Dans mes recherches, je m’intéresse à la manière dont les femmes artistes représentent le corps des femmes, particulièrement lorsque ce corps soulève des problématiques liées à la représentation, la perception ou l’incarnation des normes de beautés occidentales. Le travail de Valérie Belin n’est certes pas étranger à ces problématiques. Je m’attarderai donc ici sur les diverses représentations de femmes présentées dans l’exposition «Surface Tension», soit les œuvres issues des séries Mannequins de 2003, Black Eyed Susan de 2010 et 2013 et Bob de 2012.
Ce qui m’intéresse particulièrement dans les représentations de beauté féminines est les diverses manières dont la subjectivité s’exprime, tant dans les représentations elles-mêmes que dans les discours autour de ces représentations. Évidemment, il est communément accepté que ce qu’une personne trouve beau est subjectif, que tous les goûts sont dans la nature. Toutefois, ce genre d’affirmations tend à effacer le travail des normes de beauté en jeu dans toutes représentations qualifiées comme étant belles et ce, plus encore dans le cas des représentations montrant des femmes. Affirmer que tous les goûts sont dans la nature minimise ainsi l’expérience quotidienne et bien réelle que les femmes ont de la beauté et des normes qui entourent cette beauté. Ainsi, les discours et les jugements esthétiques sur les œuvres représentant des femmes ne sont pas extérieurs aux normes de genre qui régissent l’existence des femmes dans la société.

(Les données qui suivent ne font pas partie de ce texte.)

(* ===== verification/Guard.v ===== *)
(** * Allowlist guard (internal/allowlist/guard.go)

    [Guard.Check] against any repository.  Logging is not modelled; the audit
    entry is, since it is written through the repository. *)
From Stdlib Require Import ZArith Lia Bool Ascii String List.
From stdpp Require Import base strings option list.
From S2P Require Import Prelude GoString GoJson Models Repo.

Local Open Scope string_scope.

Inductive RejectionReason :=
| RejectionUnknownIdentity
| RejectionUserDisabled
| RejectionNotInAllowlist.

Definition reason_text (r : RejectionReason) : string :=
  match r with
  | RejectionUnknownIdentity => "unknown_identity"
  | RejectionUserDisabled => "user_disabled"
  | RejectionNotInAllowlist => "not_in_allowlist"
  end.

(** The errors of [Check], with the call that failed. *)
Inductive guard_error :=
| ErrIsUserEnabled (e : repo_error)
| ErrIsAllowed (channel : string) (e : repo_error).

Section guard.
Context {S : Type} `{Repository S}.

(** The entry [writeRejection] logs. *)
Definition rejection_entry (now : Z) (reason : RejectionReason) (channelType userID : string)
    : AdminAuditEntry :=
  let details := json_map [("channel_identity", "[REDACTED]"); ("channel_type", channelType);
                           ("reason", reason_text reason)] in
  {| aa_ID := 0; aa_Timestamp := now; aa_Action := "message.rejected"; aa_Actor := "system";
     aa_TargetUserID := userID; aa_Details := details; aa_IPAddress := "" |}.

(** A failure to write the entry is logged and dropped. *)
Definition writeRejection (now : Z) (reason : RejectionReason)
    (channelType channelIdentity userID : string) (st : S) : S :=
  snd (LogAdminAction now (rejection_entry now reason channelType userID) st).

Definition Check (now : Z) (userID channelType channelIdentity : string) (st : S)
    : result guard_error bool * S :=
  if (userID =? "")%string then
    (Ok false, writeRejection now RejectionUnknownIdentity channelType channelIdentity "" st)
  else
    match IsUserEnabled now userID st with
    | (Err e, st) => (Err (ErrIsUserEnabled e), st)
    | (Ok false, st) =>
        (Ok false, writeRejection now RejectionUserDisabled channelType channelIdentity userID st)
    | (Ok true, st) =>
        match IsAllowed now userID channelType st with
        | (Err e, st) => (Err (ErrIsAllowed channelType e), st)
        | (Ok true, st) => (Ok true, st)
        | (Ok false, st) =>
            match IsAllowed now userID "*" st with
            | (Err e, st) => (Err (ErrIsAllowed "*" e), st)
            | (Ok true, st) => (Ok true, st)
            | (Ok false, st) =>
                (Ok false, writeRejection now RejectionNotInAllowlist channelType
                             channelIdentity userID st)
            end
        end
    end.

(** ** Theorems *)

Lemma check_identity_irrelevant now u ct id1 id2 st :
  Check now u ct id1 st = Check now u ct id2 st.
Proof. reflexivity. Qed.

(** Fail closed: the guard answers yes only for a known user the
    repository reports enabled and allowed, on the channel or by the wildcard,
    and then writes no audit entry; every refusal is a rejection it audits
    exactly once, or an error of the repository that writes none. *)
Lemma check_fails_closed now u ct ident st :
  match Check now u ct ident st with
  | (Ok true, st') =>
      u <> "" /\ exists st1 st2,
        IsUserEnabled now u st = (Ok true, st1)
        /\ (IsAllowed now u ct st1 = (Ok true, st')
            \/ IsAllowed now u ct st1 = (Ok false, st2)
               /\ IsAllowed now u "*" st2 = (Ok true, st'))
  | (Ok false, st') =>
      exists reason st0, st' = snd (LogAdminAction now (rejection_entry now reason ct u) st0)
        /\ (reason = RejectionUnknownIdentity <-> u = "")
  | (Err (ErrIsUserEnabled e), st') => IsUserEnabled now u st = (Err e, st')
  | (Err (ErrIsAllowed _ e), st') =>
      exists st0 c, (c = ct \/ c = "*") /\ IsAllowed now u c st0 = (Err e, st')
  end.
Proof.
  unfold Check, writeRejection. destruct (String.eqb_spec u "") as [->|Hu].
  { exists RejectionUnknownIdentity, st. done. }
  destruct (IsUserEnabled now u st) as [[[|]|e] st1] eqn:E1; [| |done].
  2: { exists RejectionUserDisabled, st1. done. }
  destruct (IsAllowed now u ct st1) as [[[|]|e] st2] eqn:E2.
  - split; [done|]. exists st1, st2. auto.
  - destruct (IsAllowed now u "*" st2) as [[[|]|e] st3] eqn:E3.
    + split; [done|]. exists st1, st2. auto.
    + exists RejectionNotInAllowlist, st3. done.
    + exists st2, "*". auto.
  - exists st1, ct. auto.
Qed.

(** Against an implementation that keeps its promise. *)
Context `{!RepositorySpec S}.

Definition access_granted (v : access_view) (u ct : string) : bool :=
  negb (u =? "")%string && v_enabled v u && (v_allowed v u ct || v_allowed v u "*").

(** The guard decides access: on any repository that answers by an access
    view, [Check] never fails, says yes exactly when the user is known, enabled,
    and allowed on the channel or by the wildcard entry, and leaves the view as
    it was. *)
Lemma check_decides now u ct ident st :
  repo_ok st -> plain u -> exists st',
    Check now u ct ident st = (Ok (access_granted (view now st) u ct), st')
    /\ repo_ok st' /\ view_eq (view now st') (view now st).
Proof.
  intros Hok Hp. unfold Check, access_granted, writeRejection.
  destruct (String.eqb_spec u "") as [->|Hu]; simpl.
  { eexists. split; [done|]. by apply spec_audit. }
  destruct (spec_enabled now u st Hok) as (st1 & -> & Hok1 & Hv1).
  destruct (v_enabled (view now st) u); simpl.
  2: { eexists. split; [done|]. destruct (spec_audit now
         (rejection_entry now RejectionUserDisabled ct u) st1 Hok1). split; [done|]. by etrans. }
  destruct (spec_allowed now u ct st1 Hok1 Hp) as (st2 & -> & Hok2 & Hv2).
  rewrite (proj1 (proj2 Hv1) u ct Hp).
  destruct (v_allowed (view now st) u ct); simpl; [exists st2; split; [done|split; [done|by etrans]]|].
  destruct (spec_allowed now u "*" st2 Hok2 Hp) as (st3 & -> & Hok3 & Hv3).
  rewrite (proj1 (proj2 Hv2) u _ Hp), (proj1 (proj2 Hv1) u _ Hp).
  destruct (v_allowed (view now st) u "*"); simpl;
    [exists st3; split; [done|split; [done|by etrans; [|etrans]]]|].
  eexists. split; [done|]. destruct (spec_audit now
    (rejection_entry now RejectionNotInAllowlist ct u) st3 Hok3). split; [done|].
  by do 3 (etrans; [|done]).
Qed.
End guard.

Dans cette optique, la subjectivité n’est pas qu’une affaire de goût subjectif. Elle fait référence à l’expérience et au point de vue d’une personne singulière. Je m’intéresse ainsi particulièrement à ces subjectivités de femmes qui représentent, qui sont représentées, qui jugent, qui sont jugées et qui, au final, encorporent la beauté. L’encorporation est un néologisme qui traduit le terme anglais embodiment dont il n’existe pas d’équivalent français satisfaisant. Il s’agit d’un concept utilisé par la théorie féministe anglo-saxonne et qui signifie que le corps et l’esprit ne peuvent être considérés séparément puisque notre expérience et notre compréhension du monde passent nécessairement par le corps que l’on habite[1]. Plus encore, penser l’encorporation en rapport avec les normes de beauté permet de réfléchir aux rôles de l’inscription matérielle, sociale et symbolique du corps dans la formation de la subjectivité. Ainsi, il est important de garder en tête que la beauté n’est pas qu’affaire de regard et de contemplation. Pour les femmes, elle est également une expérience vécue à la fois par le corps et par l’esprit, et ce, peu importe le degré auquel les femmes correspondent aux normes qui régissent la perception de la beauté féminine.

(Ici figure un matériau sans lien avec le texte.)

(* ===== verification/Sqlite.v ===== *)
(** * The SQLite store (internal/datastore/sqlite)

    The tables are lists of rows in insertion (rowid) order, and every method
    is the effect of its SQL statement on them: UNIQUE and PRIMARY KEY
    conflicts, [ON CONFLICT] clauses, foreign keys (switched on by [Open]) with
    their [ON DELETE CASCADE], [ORDER BY] on the stored texts.  Timestamps are
    stored as RFC3339Nano text ([format_nano], file GoTime) and read back
    ([parse_or_zero]); preference and policy blobs are stored as decoded values.
    I/O failures of the database are not modelled: errors are the ones the
    statements themselves raise. *)
From Stdlib Require Import ZArith Lia Bool Ascii String List.
From stdpp Require Import base strings option list.
From S2P Require Import Prelude GoString GoTime Models Repo.

Local Open Scope string_scope.

(** ** Rows *)

Record user_row := {
  ur_id : string; ur_name : string; ur_enabled : bool; ur_model : string;
  ur_created : string; ur_updated : string; ur_prefs : list (string * jsonv) }.

Record identity_row := {
  ir_id : Z; ir_user : string; ir_channel : string; ir_identity : string;
  ir_verified : bool; ir_created : string }.

Record allowed_row := {
  al_id : Z; al_user : string; al_channel : string; al_enabled : bool;
  al_created : string; al_by : string }.

Record agent_row := {
  gr_id : string; gr_user : string; gr_label : string; gr_hash : string; gr_prefix : string;
  gr_rmq : option string; gr_status : string; gr_last_at : option string;
  gr_last_ip : option string; gr_created : string; gr_updated : string }.

(** config.CronJob and config.AtJob; [jb_when] is the schedule or run_at. *)
Record job := {
  jb_ID : string; jb_UserID : string; jb_when : string; jb_Prompt : string;
  jb_NotifyChannels : list string }.

(** The policy's data is stored decoded, the instants as text. *)
Record policy_row := {
  pr_id : Z; pr_user : string; pr_type : string; pr_data : PolicyData;
  pr_created : string; pr_updated : string }.

Record audit_row := {
  au_id : Z; au_timestamp : string; au_action : string; au_actor : string;
  au_target : string; au_details : string; au_ip : string }.

Record Db := {
  t_users : list user_row;
  t_identities : list identity_row; seq_identities : Z;
  t_allowed : list allowed_row; seq_allowed : Z;
  t_agents : list agent_row;
  t_cron : list job;
  t_at : list job;
  t_audit : list audit_row; seq_audit : Z;
  t_policies : list policy_row; seq_policies : Z }.

Definition empty_db : Db := Build_Db [] [] 1 [] 1 [] [] [] [] 1 [] 1.

Definition set_users (f : list user_row -> list user_row) (d : Db) : Db :=
  Build_Db (f (t_users d)) (t_identities d) (seq_identities d) (t_allowed d) (seq_allowed d)
    (t_agents d) (t_cron d) (t_at d) (t_audit d) (seq_audit d)
    (t_policies d) (seq_policies d).
Definition set_agents (f : list agent_row -> list agent_row) (d : Db) : Db :=
  Build_Db (t_users d) (t_identities d) (seq_identities d) (t_allowed d) (seq_allowed d)
    (f (t_agents d)) (t_cron d) (t_at d) (t_audit d) (seq_audit d)
    (t_policies d) (seq_policies d).
Definition set_cron (f : list job -> list job) (d : Db) : Db :=
  Build_Db (t_users d) (t_identities d) (seq_identities d) (t_allowed d) (seq_allowed d)
    (t_agents d) (f (t_cron d)) (t_at d) (t_audit d) (seq_audit d)
    (t_policies d) (seq_policies d).
Definition set_at (f : list job -> list job) (d : Db) : Db :=
  Build_Db (t_users d) (t_identities d) (seq_identities d) (t_allowed d) (seq_allowed d)
    (t_agents d) (t_cron d) (f (t_at d)) (t_audit d) (seq_audit d)
    (t_policies d) (seq_policies d).
Definition set_identities (f : list identity_row -> list identity_row) (seq : Z) (d : Db) : Db :=
  Build_Db (t_users d) (f (t_identities d)) seq (t_allowed d) (seq_allowed d)
    (t_agents d) (t_cron d) (t_at d) (t_audit d) (seq_audit d)
    (t_policies d) (seq_policies d).
Definition set_allowed (f : list allowed_row -> list allowed_row) (seq : Z) (d : Db) : Db :=
  Build_Db (t_users d) (t_identities d) (seq_identities d) (f (t_allowed d)) seq
    (t_agents d) (t_cron d) (t_at d) (t_audit d) (seq_audit d)
    (t_policies d) (seq_policies d).

Definition set_policies (f : list policy_row -> list policy_row) (seq : Z) (d : Db) : Db :=
  Build_Db (t_users d) (t_identities d) (seq_identities d) (t_allowed d) (seq_allowed d)
    (t_agents d) (t_cron d) (t_at d) (t_audit d) (seq_audit d) (f (t_policies d)) seq.
Definition set_audit (f : list audit_row -> list audit_row) (seq : Z) (d : Db) : Db :=
  Build_Db (t_users d) (t_identities d) (seq_identities d) (t_allowed d) (seq_allowed d)
    (t_agents d) (t_cron d) (t_at d) (f (t_audit d)) seq (t_policies d) (seq_policies d).

(** [REFERENCES users(id)]. *)
Definition has_user (u : string) (d : Db) : bool :=
  existsb (fun r => (ur_id r =? u)%string) (t_users d).

(** [ORDER BY key]: rows sorted by the bytes of a text column, rowid order for
    equal ones. *)
Fixpoint insert_by {A} (key : A -> string) (x : A) (l : list A) : list A :=
  match l with
  | [] => [x]
  | y :: l' => match String.compare (key x) (key y) with
               | Gt => y :: insert_by key x l'
               | _ => x :: y :: l'
               end
  end.

Definition order_by {A} (key : A -> string) (l : list A) : list A :=
  fold_right (insert_by key) [] l.

Section sqlite.

(** ** users.go *)

Definition scanUser (r : user_row) : User := {|
  us_ID := ur_id r; us_Name := ur_name r; us_Enabled := ur_enabled r;
  us_DefaultModel := ur_model r; us_CreatedAt := parse_or_zero (ur_created r);
  us_UpdatedAt := parse_or_zero (ur_updated r); us_Preferences := ur_prefs r |}.

Definition GetUser (userID : string) (d : Db) : result repo_error User :=
  match List.find (fun r => (ur_id r =? userID)%string) (t_users d) with
  | Some r => Ok (scanUser r)
  | None => Err "user not found"
  end.

(** [newID] is the identifier [models.GenerateUserID] draws. *)
Definition CreateUser (now : Z) (newID name defaultModel : string)
    (prefs : list (string * jsonv)) (d : Db) : result repo_error User * Db :=
  if (name =? "")%string then (Err "user name is required", d)
  else
    let model := if (defaultModel =? "")%string then "claude-sonnet-4-20250514" else defaultModel in
    let ts := format_nano now in
    if has_user newID d then (Err "create user: UNIQUE constraint failed", d)
    else
      let d := set_users (fun t => t ++ [Build_user_row newID name true model ts ts prefs])%list d in
      (GetUser newID d, d).

Record UpdateUserRequest := {
  uu_Name : option string; uu_DefaultModel : option string; uu_Enabled : option bool;
  uu_Preferences : option (list (string * jsonv)) }.

Definition UpdateUser (now : Z) (userID : string) (updates : UpdateUserRequest) (d : Db)
    : result repo_error User * Db :=
  match GetUser userID d with
  | Err e => (Err e, d)
  | Ok user =>
      let name := default (us_Name user) (uu_Name updates) in
      let model := default (us_DefaultModel user) (uu_DefaultModel updates) in
      let enabled := default (us_Enabled user) (uu_Enabled updates) in
      let prefs := default (us_Preferences user) (uu_Preferences updates) in
      let ts := format_nano now in
      (Ok {| us_ID := us_ID user; us_Name := name; us_Enabled := enabled; us_DefaultModel := model;
             us_CreatedAt := us_CreatedAt user; us_UpdatedAt := parse_or_zero ts;
             us_Preferences := prefs |},
       set_users (map (fun r =>
         if (ur_id r =? userID)%string
         then Build_user_row (ur_id r) name enabled model (ur_created r) ts prefs
         else r)) d)
  end.

(** Deleting a user deletes the rows that reference it. *)
Definition sql_DeleteUser (userID : string) (d : Db) : result repo_error unit * Db :=
  if has_user userID d then
    (Ok tt,
     {| t_users := List.filter (fun r => negb (ur_id r =? userID)%string) (t_users d);
        t_identities := List.filter (fun r => negb (ir_user r =? userID)%string) (t_identities d);
        seq_identities := seq_identities d;
        t_allowed := List.filter (fun r => negb (al_user r =? userID)%string) (t_allowed d);
        seq_allowed := seq_allowed d;
        t_agents := List.filter (fun r => negb (gr_user r =? userID)%string) (t_agents d);
        t_cron := List.filter (fun r => negb (jb_UserID r =? userID)%string) (t_cron d);
        t_at := List.filter (fun r => negb (jb_UserID r =? userID)%string) (t_at d);
        t_audit := t_audit d; seq_audit := seq_audit d;
        t_policies := List.filter (fun r => negb (pr_user r =? userID)%string) (t_policies d);
        seq_policies := seq_policies d |})
  else (Err ("user not found: " +:+ userID), d).

Definition sql_ListUsers (d : Db) : list User := map scanUser (order_by ur_created (t_users d)).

Ainsi, penser la beauté comme une expérience encorporée permet de reconsidérer l’expérience esthétique afin que celle-ci réfléchisse l’expérience socialement encorporée du spectateur ou de la spectatrice et des corps représentés qu’il ou elle contemple à travers les œuvres. De plus, se pencher sur l’encorporation permet d’interroger les concepts d’objectivation et de désir à l’œuvre dans les jugements esthétiques. L’expérience esthétique ainsi conçue s’oppose donc au concept de distance tel que développé par l’esthétique de Kant. Lorsqu’il est question de représentations de beauté féminine en art, il est impossible de porter un jugement désintéressé. Cela ne signifie toutefois pas qu’il est impossible de porter un jugement sur les œuvres ou qu’on ne puisse développer un discours critique à partir de telles représentations. Plutôt, penser l’expérience esthétique dans ce qui serait un rapport de proximité signifie prendre une posture critique qui remet en question à la fois le comportement esthétique occidental face aux œuvres d’art et la perception de la beauté comme caractéristique détachée des sujets.

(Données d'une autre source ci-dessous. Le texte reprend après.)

(** A password with an at sign shows what follows it, and a broker without scheme its
    first two bytes. *)
Example redacted_at : RedactBrokerURL "tcp://ann:p@ss@host" = "tcp://[REDACTED]@ss@host".
Proof. vm_compute. reflexivity. Qed.
Example redacted_plain : map RedactBrokerURL ["tcp://host"; "ann:pw@host"; "tcp://ann:pw@host"] =
  ["tcp://host"; "an[REDACTED]@host"; "tcp://[REDACTED]@host"].
Proof. vm_compute. reflexivity. Qed.

(** ** The user a topic belongs to *)

Lemma extract_inbox prefix user rest :
  user <> "" -> lacks "/" user = true ->
  ExtractUserIDFromTopic (topic_prefix prefix +:+ "/" +:+ user +:+ "/" +:+ rest) prefix = Ok user.
Proof.
  intros Hu Hl. unfold ExtractUserIDFromTopic.
  replace (topic_prefix prefix +:+ "/" +:+ user +:+ "/" +:+ rest)
    with ((topic_prefix prefix +:+ "/") +:+ (user +:+ "/" +:+ rest)) by (by rewrite !str_app_assoc).
  rewrite strip_prefix_app. unfold split_n2. rewrite (str_cut_app "/" "" user rest) by done.
  by destruct (String.eqb_spec user "").
Qed.

Lemma extract_sound topic prefix user :
  ExtractUserIDFromTopic topic prefix = Ok user ->
  user <> "" /\ lacks "/" user = true /\
  exists rest, topic = topic_prefix prefix +:+ "/" +:+ user +:+ rest /\ (rest = "" \/ exists r, rest = String "/" r).
Proof.
  unfold ExtractUserIDFromTopic.
  destruct (strip_prefix (topic_prefix prefix +:+ "/") topic) as [rest|] eqn:E; [|done].
  apply strip_prefix_Some in E as ->. unfold split_n2.
  destruct (str_cut "/" rest) as [[u r]|] eqn:Ec.
  - destruct (String.eqb_spec u "") as [|Hu]; [done|]. intros [= <-]. split; [done|].
    apply str_cut_first in Ec as [Hl ->]. split; [done|]. exists ("/" +:+ r).
    split; [by rewrite !str_app_assoc|]. right. by exists r.
  - destruct (String.eqb_spec rest "") as [|Hu]; [done|]. intros [= <-]. split; [done|].
    split; [by apply str_cut_none|].
    exists "". split; [by rewrite str_app_nil_r, str_app_assoc|by left].
Qed.

(** the messages of a user's inbox topic, and of no other user's, become
    messages of that user, whatever the prefix; and a message that asks for no
    other topic is answered on that user's outbox topic. *)
Lemma mqtt_user_roundtrip uuid now raw prefix user other cfg m resp qos :
  nc_TopicPrefix cfg = prefix -> user <> "" -> lacks "/" user = true ->
  NormalizeInbound uuid now raw (InboxTopic prefix other) cfg = Ok (Some m) ->
  (lacks "/" other = true -> nm_UserID m = user <-> other = user) /\
  (rs_Meta resp = nm_Meta m -> rs_UserID resp = nm_UserID m ->
   forall mm, nm_Meta m = Some (MetaMqtt mm) -> mq_ResponseTopic mm = "" ->
   exists p, DeliverResponse (Some true) prefix qos resp = Ok p /\ pub_topic p = OutboxTopic prefix (nm_UserID m)).
Proof.
  intros Hp Hu Hl. unfold NormalizeInbound, normalize. rewrite Hp.
  destruct (ExtractUserIDFromTopic (InboxTopic prefix other) prefix) as [u|e] eqn:Ex; [|done].
  destruct (unmarshal dec_payload zero_payload raw) as [payload [e|]]; [done|].
  destruct (trim_space _ =? "")%string; [done|]. intros [= <-]. cbn [nm_UserID inbound_message]. split.
  - intros Ho. destruct (String.eqb_spec other "") as [->|Hne].
    + (* the topic has an empty user segment *)
      unfold ExtractUserIDFromTopic, InboxTopic in Ex.
      replace (topic_prefix prefix +:+ "/" +:+ "" +:+ "/inbox")
        with ((topic_prefix prefix +:+ "/") +:+ "/inbox") in Ex by (by rewrite !str_app_assoc).
      by rewrite strip_prefix_app in Ex.
    + assert (Ex' : ExtractUserIDFromTopic (InboxTopic prefix other) prefix = Ok other)
        by (by apply (extract_inbox prefix other "inbox")).
      rewrite Ex' in Ex. by injection Ex as <-.
  - intros Hm Hu2 mm [= <-] Hr. eexists. split; [reflexivity|]. simpl. unfold resolveOutboundTopic, extractMQTTMeta.
    rewrite Hm. cbn [nm_Meta inbound_message]. simpl in Hr. simpl. rewrite Hr. simpl. by rewrite Hu2.
Qed.

Lemma mqtt_user_roundtrip_witness :
  exists m, NormalizeInbound "id" 5 (json_text "{'text':'hi'}") (InboxTopic "home/" "ann")
              (Build_NormalizerConfig "tcp://b" "home/" 1) = Ok (Some m) /\ nm_UserID m = "ann".
Proof.
  eexists. eassert (H : NormalizeInbound "id" 5 (json_text "{'text':'hi'}") (InboxTopic "home/" "ann")
    (Build_NormalizerConfig "tcp://b" "home/" 1) = Ok (Some _)) by (vm_compute; reflexivity).
  split; [exact H|].
  apply (mqtt_user_roundtrip "id" 5 _ "home/" "ann" "ann" (Build_NormalizerConfig "tcp://b" "home/" 1) _ (Build_NipperResponse "" "" "" "" "" "" []
    zero_DeliveryContext None "" 0 None) 0 eq_refl ltac:(discriminate) eq_refl H); reflexivity.
Defined.

(** The last segment is not looked at: what is published on a user's outbox is
    normalised as if it had been sent by the user. *)
Lemma mqtt_outbox_accepted prefix user :
  user <> "" -> lacks "/" user = true -> ExtractUserIDFromTopic (OutboxTopic prefix user) prefix = Ok user.
Proof. intros Hu Hl. by apply (extract_inbox prefix user "outbox"). Qed.

(** Subscribing keeps the list without duplicates, and unsubscribing undoes it. *)
Lemma SubscribeUser_NoDup c a u l : NoDup l -> NoDup (snd (SubscribeUser c a u l)).
Proof.
  intros H. unfold SubscribeUser. destruct (negb c); [done|]. destruct a; [done|]. simpl.
  destruct (existsb (String.eqb u) l) eqn:E; [done|].
  apply NoDup_app. split; [done|]. split; [|repeat constructor; by intros ?%elem_of_nil].
  intros x Hx [->|?%elem_of_nil]%elem_of_cons; [|done].
  apply list_elem_of_In, (existsb_false_In _ _ _ E) in Hx. by rewrite String.eqb_refl in Hx.
Qed.

Lemma remove_first_app u l : existsb (String.eqb u) l = false -> remove_first u (l ++ [u]) = l.
Proof.
  induction l as [|x l IH]; simpl; [by rewrite String.eqb_refl|].
  rewrite String.eqb_sym. destruct (String.eqb x u); [done|]. intros H. by rewrite IH.
Qed.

En effet, les jugements esthétiques ne sont pas imperméables aux valeurs morales de la société en général et du ou de la critique en particulier. Il est dès lors nécessaire de prendre en compte ces valeurs, ainsi que ses émotions et ses expériences personnelles dans l’analyse des œuvres. Dans cette optique, je suggère que les pratiques de femmes artistes qui interrogent la représentation de la beauté ainsi que les jugements critiques et esthétiques sur ces œuvres ont une portée sociale et politique non négligeable dans la reconduction ou la transformation des normes de beautés occidentales. Il est donc primordial de réfléchir aux conséquences de nos discours dans l’analyse des œuvres, puisqu’ils débordent nécessairement de la seule sphère de l’art. En effet, je considère que les jugements esthétiques ne sont pas détachés des normes qui nous constituent comme sujet.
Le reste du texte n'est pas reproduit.